| Problem statement |
Return every line of the records that includes the string "then".

| Provided material |
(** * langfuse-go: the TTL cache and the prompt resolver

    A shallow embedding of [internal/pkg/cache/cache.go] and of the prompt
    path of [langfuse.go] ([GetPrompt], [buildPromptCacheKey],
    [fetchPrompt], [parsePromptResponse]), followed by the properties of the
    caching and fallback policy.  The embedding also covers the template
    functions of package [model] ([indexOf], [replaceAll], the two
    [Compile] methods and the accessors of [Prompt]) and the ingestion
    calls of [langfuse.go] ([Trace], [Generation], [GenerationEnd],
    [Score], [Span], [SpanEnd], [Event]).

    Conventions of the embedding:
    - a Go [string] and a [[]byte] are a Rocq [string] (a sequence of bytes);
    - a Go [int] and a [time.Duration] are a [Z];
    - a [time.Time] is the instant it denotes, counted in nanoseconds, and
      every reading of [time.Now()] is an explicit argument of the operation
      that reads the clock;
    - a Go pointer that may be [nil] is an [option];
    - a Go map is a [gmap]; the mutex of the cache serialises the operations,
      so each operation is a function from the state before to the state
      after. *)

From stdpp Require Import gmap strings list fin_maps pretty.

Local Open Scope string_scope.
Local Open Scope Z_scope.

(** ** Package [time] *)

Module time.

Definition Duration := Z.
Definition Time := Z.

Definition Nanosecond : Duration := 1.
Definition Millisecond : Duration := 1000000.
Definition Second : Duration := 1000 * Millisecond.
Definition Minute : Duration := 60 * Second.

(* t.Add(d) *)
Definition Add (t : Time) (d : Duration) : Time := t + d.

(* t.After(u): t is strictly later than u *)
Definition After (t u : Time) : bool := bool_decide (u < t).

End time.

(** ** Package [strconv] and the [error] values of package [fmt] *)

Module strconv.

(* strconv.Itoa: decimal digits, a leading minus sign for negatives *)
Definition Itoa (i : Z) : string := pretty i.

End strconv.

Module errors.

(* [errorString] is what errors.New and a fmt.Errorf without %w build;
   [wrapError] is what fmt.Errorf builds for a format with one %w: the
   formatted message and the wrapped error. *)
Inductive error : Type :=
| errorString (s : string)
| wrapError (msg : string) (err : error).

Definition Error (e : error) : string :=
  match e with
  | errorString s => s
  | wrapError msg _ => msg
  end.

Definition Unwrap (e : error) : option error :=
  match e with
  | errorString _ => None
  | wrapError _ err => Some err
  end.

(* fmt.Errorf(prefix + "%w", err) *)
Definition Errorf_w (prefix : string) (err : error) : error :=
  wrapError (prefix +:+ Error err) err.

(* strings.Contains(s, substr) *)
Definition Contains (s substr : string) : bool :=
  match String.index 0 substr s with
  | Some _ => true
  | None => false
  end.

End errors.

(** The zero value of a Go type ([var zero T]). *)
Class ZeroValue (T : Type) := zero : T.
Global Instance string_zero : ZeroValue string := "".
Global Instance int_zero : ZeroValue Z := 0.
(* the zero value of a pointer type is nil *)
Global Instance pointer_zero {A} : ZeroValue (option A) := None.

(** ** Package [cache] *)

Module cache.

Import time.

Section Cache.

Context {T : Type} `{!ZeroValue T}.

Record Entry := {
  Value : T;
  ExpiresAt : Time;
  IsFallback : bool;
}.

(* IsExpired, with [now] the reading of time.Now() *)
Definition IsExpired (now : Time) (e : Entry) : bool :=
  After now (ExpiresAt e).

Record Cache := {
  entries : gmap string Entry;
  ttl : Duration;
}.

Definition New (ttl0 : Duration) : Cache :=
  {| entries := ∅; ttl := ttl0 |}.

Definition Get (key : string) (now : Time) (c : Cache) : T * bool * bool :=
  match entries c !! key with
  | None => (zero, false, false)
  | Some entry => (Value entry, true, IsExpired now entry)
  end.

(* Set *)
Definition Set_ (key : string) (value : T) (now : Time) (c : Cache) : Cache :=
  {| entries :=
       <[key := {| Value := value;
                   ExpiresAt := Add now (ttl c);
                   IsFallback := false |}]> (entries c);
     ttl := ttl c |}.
* * *
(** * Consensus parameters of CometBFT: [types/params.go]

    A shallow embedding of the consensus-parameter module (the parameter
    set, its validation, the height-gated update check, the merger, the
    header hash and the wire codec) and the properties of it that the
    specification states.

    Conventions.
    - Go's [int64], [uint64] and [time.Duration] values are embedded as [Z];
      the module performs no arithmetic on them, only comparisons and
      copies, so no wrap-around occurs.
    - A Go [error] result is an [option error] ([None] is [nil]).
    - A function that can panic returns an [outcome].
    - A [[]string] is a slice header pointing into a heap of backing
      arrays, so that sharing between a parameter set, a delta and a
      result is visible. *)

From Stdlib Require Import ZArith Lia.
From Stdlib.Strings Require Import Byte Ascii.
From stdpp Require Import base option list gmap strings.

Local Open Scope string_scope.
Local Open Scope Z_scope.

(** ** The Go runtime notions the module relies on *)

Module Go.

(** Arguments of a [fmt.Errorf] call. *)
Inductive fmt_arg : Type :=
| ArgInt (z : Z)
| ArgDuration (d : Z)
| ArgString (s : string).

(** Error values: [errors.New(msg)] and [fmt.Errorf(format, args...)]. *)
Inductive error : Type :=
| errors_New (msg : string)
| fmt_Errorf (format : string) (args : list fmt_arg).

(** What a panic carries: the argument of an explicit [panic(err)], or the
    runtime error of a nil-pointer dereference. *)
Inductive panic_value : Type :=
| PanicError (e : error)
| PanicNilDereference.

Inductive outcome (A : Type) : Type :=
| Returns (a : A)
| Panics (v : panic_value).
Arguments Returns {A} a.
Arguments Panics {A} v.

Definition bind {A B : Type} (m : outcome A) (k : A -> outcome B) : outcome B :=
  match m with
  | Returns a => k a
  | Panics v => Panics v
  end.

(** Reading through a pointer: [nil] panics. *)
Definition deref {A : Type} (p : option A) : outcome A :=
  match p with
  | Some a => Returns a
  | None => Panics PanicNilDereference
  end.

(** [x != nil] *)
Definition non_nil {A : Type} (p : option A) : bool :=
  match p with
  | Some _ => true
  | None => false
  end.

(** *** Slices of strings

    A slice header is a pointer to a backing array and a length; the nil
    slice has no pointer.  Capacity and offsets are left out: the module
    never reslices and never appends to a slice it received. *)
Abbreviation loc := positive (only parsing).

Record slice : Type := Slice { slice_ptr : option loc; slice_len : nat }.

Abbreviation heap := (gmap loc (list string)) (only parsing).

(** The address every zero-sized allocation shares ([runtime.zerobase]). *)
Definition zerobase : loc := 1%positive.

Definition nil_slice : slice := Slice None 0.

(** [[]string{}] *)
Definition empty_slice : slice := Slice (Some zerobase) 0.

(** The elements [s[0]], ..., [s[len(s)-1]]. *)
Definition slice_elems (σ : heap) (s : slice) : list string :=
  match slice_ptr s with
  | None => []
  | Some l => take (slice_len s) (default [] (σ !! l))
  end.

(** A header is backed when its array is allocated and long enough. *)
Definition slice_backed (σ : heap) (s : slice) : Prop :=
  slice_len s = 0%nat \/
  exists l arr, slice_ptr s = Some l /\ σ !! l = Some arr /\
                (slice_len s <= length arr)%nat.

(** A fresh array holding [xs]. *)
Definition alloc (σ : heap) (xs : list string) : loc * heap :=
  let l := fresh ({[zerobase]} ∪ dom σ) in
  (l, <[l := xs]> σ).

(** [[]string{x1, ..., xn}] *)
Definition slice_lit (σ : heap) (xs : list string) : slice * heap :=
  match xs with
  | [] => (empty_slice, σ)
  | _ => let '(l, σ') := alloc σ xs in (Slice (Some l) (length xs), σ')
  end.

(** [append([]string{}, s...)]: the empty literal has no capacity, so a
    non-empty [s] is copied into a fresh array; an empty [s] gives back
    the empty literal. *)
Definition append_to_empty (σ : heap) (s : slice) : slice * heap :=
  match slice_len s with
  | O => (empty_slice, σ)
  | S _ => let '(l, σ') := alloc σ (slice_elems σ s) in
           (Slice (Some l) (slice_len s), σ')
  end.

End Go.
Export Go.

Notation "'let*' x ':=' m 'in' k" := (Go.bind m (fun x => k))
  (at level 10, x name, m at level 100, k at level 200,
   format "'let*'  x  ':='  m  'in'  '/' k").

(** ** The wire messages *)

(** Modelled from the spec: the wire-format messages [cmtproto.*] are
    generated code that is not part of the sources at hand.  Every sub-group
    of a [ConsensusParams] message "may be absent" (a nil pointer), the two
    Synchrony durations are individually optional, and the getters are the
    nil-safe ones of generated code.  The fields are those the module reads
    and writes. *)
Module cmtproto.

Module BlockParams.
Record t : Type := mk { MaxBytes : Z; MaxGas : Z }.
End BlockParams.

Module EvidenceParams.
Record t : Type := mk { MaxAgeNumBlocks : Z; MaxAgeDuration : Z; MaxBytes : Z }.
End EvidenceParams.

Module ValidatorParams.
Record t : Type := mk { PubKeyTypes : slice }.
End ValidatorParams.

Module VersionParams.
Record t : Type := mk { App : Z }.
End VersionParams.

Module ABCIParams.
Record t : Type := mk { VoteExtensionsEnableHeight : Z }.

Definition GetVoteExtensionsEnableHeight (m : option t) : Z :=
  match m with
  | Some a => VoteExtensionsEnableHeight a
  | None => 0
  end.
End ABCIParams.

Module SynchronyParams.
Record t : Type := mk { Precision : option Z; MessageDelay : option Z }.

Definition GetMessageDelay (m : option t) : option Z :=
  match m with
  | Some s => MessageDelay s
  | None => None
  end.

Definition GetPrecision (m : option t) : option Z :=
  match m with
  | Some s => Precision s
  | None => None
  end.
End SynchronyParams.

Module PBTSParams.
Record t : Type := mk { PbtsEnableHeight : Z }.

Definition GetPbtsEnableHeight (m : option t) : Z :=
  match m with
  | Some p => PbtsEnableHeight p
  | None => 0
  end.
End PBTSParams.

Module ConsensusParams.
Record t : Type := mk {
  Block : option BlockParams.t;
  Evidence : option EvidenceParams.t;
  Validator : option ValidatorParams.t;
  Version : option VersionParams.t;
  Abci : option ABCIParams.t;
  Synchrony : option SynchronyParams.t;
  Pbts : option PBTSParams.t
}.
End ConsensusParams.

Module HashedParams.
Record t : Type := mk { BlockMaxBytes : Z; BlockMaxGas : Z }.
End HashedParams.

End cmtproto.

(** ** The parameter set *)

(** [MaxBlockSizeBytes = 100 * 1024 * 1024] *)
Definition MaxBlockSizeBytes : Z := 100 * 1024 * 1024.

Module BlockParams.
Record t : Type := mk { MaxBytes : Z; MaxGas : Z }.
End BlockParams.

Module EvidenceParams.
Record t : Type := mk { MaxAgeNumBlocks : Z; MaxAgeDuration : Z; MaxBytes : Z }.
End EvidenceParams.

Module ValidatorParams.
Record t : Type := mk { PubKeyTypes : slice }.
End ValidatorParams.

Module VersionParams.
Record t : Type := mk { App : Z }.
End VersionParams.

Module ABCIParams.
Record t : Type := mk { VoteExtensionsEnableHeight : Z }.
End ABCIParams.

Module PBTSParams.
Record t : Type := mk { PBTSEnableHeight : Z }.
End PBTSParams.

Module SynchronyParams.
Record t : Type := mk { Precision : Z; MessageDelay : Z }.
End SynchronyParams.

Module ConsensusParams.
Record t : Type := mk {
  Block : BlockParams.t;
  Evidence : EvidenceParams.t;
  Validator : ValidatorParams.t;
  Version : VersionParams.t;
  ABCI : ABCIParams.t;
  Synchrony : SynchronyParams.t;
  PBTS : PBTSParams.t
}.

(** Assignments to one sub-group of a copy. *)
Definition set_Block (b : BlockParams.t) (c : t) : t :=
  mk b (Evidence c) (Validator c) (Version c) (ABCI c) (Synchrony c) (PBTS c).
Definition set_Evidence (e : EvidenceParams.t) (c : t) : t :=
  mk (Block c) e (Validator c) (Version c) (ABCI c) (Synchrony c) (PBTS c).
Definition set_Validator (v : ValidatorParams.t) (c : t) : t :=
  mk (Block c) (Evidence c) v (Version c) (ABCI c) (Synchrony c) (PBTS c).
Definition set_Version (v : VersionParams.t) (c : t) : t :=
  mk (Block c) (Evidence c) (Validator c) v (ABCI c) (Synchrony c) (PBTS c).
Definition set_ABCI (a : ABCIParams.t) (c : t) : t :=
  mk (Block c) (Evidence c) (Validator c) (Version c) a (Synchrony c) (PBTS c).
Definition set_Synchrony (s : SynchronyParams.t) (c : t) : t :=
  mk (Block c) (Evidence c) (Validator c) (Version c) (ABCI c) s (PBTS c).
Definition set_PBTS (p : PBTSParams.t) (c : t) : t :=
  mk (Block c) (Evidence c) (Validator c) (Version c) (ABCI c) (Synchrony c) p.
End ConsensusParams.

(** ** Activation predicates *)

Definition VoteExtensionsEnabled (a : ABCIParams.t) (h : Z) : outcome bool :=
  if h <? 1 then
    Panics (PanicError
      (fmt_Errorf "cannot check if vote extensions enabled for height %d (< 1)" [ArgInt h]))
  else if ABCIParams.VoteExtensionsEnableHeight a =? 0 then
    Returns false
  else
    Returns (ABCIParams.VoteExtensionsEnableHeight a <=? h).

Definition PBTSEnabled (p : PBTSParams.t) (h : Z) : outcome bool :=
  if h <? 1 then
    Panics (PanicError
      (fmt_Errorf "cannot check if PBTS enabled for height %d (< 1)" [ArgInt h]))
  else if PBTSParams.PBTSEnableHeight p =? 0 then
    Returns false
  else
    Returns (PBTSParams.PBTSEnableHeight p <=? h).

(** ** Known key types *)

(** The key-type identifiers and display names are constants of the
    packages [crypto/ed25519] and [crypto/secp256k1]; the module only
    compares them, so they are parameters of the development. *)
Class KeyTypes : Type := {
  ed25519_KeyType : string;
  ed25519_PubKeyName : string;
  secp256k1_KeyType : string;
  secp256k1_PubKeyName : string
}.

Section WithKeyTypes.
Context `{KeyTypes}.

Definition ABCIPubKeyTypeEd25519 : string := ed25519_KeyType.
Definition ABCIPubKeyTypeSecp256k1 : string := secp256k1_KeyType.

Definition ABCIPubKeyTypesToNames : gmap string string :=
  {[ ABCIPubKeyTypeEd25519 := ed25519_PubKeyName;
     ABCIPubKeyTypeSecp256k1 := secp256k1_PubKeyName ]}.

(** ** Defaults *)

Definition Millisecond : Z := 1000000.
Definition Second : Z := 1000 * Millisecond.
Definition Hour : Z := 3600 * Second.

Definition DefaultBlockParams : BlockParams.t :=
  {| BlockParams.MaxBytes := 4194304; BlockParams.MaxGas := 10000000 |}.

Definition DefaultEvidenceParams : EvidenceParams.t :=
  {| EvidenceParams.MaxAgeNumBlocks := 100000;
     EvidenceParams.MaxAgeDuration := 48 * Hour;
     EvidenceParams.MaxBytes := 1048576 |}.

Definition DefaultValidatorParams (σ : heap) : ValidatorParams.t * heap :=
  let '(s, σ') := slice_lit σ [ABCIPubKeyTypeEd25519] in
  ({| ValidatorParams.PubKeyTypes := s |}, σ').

| Written solution |
  if h <? 1 then
  else if ABCIParams.VoteExtensionsEnableHeight a =? 0 then
  if h <? 1 then
  else if PBTSParams.PBTSEnableHeight p =? 0 then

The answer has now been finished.